Quiz - Integration tests at the seams

A createInvoice action defaults its DB handle: createInvoice(input, { db = defaultDb } = {}). Inside a withRollback test, a teammate writes the action’s query against the imported singleton db instead of the passed-in tx. The test’s own assertion reads back through tx. What actually happens?

The write commits for real outside the transaction, the rollback can’t touch it, and the test still passes — because its tx read can’t see the committed row. A real row leaks into later tests.

The test fails immediately, because writing on db while a transaction is open on tx deadlocks the pool.

The rollback still catches it — withRollback wraps the whole connection, so any write during the test body is undone regardless of which handle made it.

The rollback only undoes what ran on tx. A write on the singleton db commits, and the test’s tx-scoped assertion is blind to it, so the test goes green while a phantom row leaks forward. This is exactly the silent-commit bug the DbOrTx type and the no-restricted-imports lint rule exist to make loud.

A Stripe webhook test signs a captured event with generateTestHeaderString, then re-JSON.stringifys the event object a second time to build the request body it POSTs to the handler. Every test 400s. What’s the cause?

The signature covers the exact bytes that were signed; a second JSON.stringify can produce a different byte string (key order, spacing), so the handler’s constructEvent verifies against bytes that don’t match the signature.

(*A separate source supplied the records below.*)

(** * Password Security Analysis Engine: a shallow embedding

    The development embeds, function by function, the algorithmic core of
    the credential manager:

    - [src/utils/passwordGenerator.ts]: [PasswordGenerator.generate],
      [PasswordGenerator.getRandomChar], [PasswordGenerator.analyzeStrength]
      and [calculatePasswordStrength];
    - [src/components/health/PasswordHealth.tsx]: [analyzePasswordHealth]
      and [getDuplicatePasswords];
    - [src/components/import/ImportPasswords.tsx]: [parseCSV] and
      [handleImport].

    Conventions of the model.

    - A JavaScript string is a [string]; one [ascii] stands for one code
      unit, so the model covers the strings whose code units are below 256.
    - [Math.random()] is read from an entropy source [nat -> N]: the [k]-th
      call returns [(source k mod 2^53) / 2^53], a number of [[0,1)].
    - [Array.prototype.sort] belongs to the engine.  ECMAScript only
      promises that it returns a permutation of its input (the order is
      implementation-defined when the comparator is inconsistent), so the
      sort is a parameter with exactly that law.
    - JavaScript numbers that the code only uses as integers are [Z] or
      [nat]; the health score, the one place where the code divides, is
      computed in exact rational arithmetic [Q].
    - A thrown [Error] is the [Throw] constructor of [result]. *)

From Stdlib Require Import Bool List Arith ZArith NArith QArith Qminmax Lia.
From Stdlib Require Import Ascii String Permutation DecimalString.
Import ListNotations.

Open Scope string_scope.
Open Scope list_scope.
Open Scope nat_scope.

(* ================================================================== *)
(** * Part I: the embedding *)
(* ================================================================== *)

(** ** Results of fallible code *)

Inductive result (A : Type) : Type :=
| Ok (a : A)
| Throw (message : string).
Arguments Ok {A} a.
Arguments Throw {A} message.

(** ** JavaScript string primitives *)

Definition chars (s : string) : list ascii := list_ascii_of_string s.
Definition join (l : list ascii) : string := string_of_list_ascii l.

(** [s.charAt(i)]: the one-character string at [i], [''] out of range. *)
Definition charAt (s : string) (i : nat) : string :=
  match String.get i s with
  | Some c => String c EmptyString
  | None => EmptyString
  end.

(** [s.includes(c)] for a one-character [c]. *)
Definition includes (s : string) (c : ascii) : bool :=
  existsb (Ascii.eqb c) (chars s).

Definition code (c : ascii) : nat := nat_of_ascii c.

Definition in_range (lo hi : ascii) (c : ascii) : bool :=
  (code lo <=? code c) && (code c <=? code hi).

Definition is_lower (c : ascii) : bool := in_range "a" "z" c.
Definition is_upper (c : ascii) : bool := in_range "A" "Z" c.
Definition is_digit (c : ascii) : bool := in_range "0" "9" c.
Definition is_alnum (c : ascii) : bool := is_lower c || is_upper c || is_digit c.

generateTestHeaderString must be called after the request is built, not before, or the timestamp is stale.

You can’t sign a captured event — only events freshly created by stripe.events.create carry a verifiable signature.

A subscription test does vi.mock('stripe') and asserts checkout.sessions.create was called with the right line_items. It’s green. Which production failure can this test never catch?

A regression that drops the SDK-generated Idempotency-Key, so a double-clicked subscribe charges the customer twice.

The action passing the wrong priceId into line_items.

The action reaching checkout for a member whose plan shouldn’t allow it.

The mock receives the object you handed create, so your own arguments and control flow stay visible to it. Anything the SDK manufactures below the call site — the idempotency key, the form encoding, the negotiated Stripe-Version — is thrown away by a function-level mock. Only intercepting the wire can assert on it.

Why does the integration setup create one database per worker (test_w1…test_wN) rather than one per test file or one per test?

A worker is long-lived and runs many files, so per-worker lands at exactly maxWorkers migration runs; per-test isolation is then handled cheaply by withRollback inside each worker’s database.

Per-test databases are the ideal, but CREATE DATABASE isn’t transactional, so per-worker is the closest approximation Postgres allows.

Per-worker is required because VITEST_POOL_ID changes on every test, so a database can only be pinned to a worker.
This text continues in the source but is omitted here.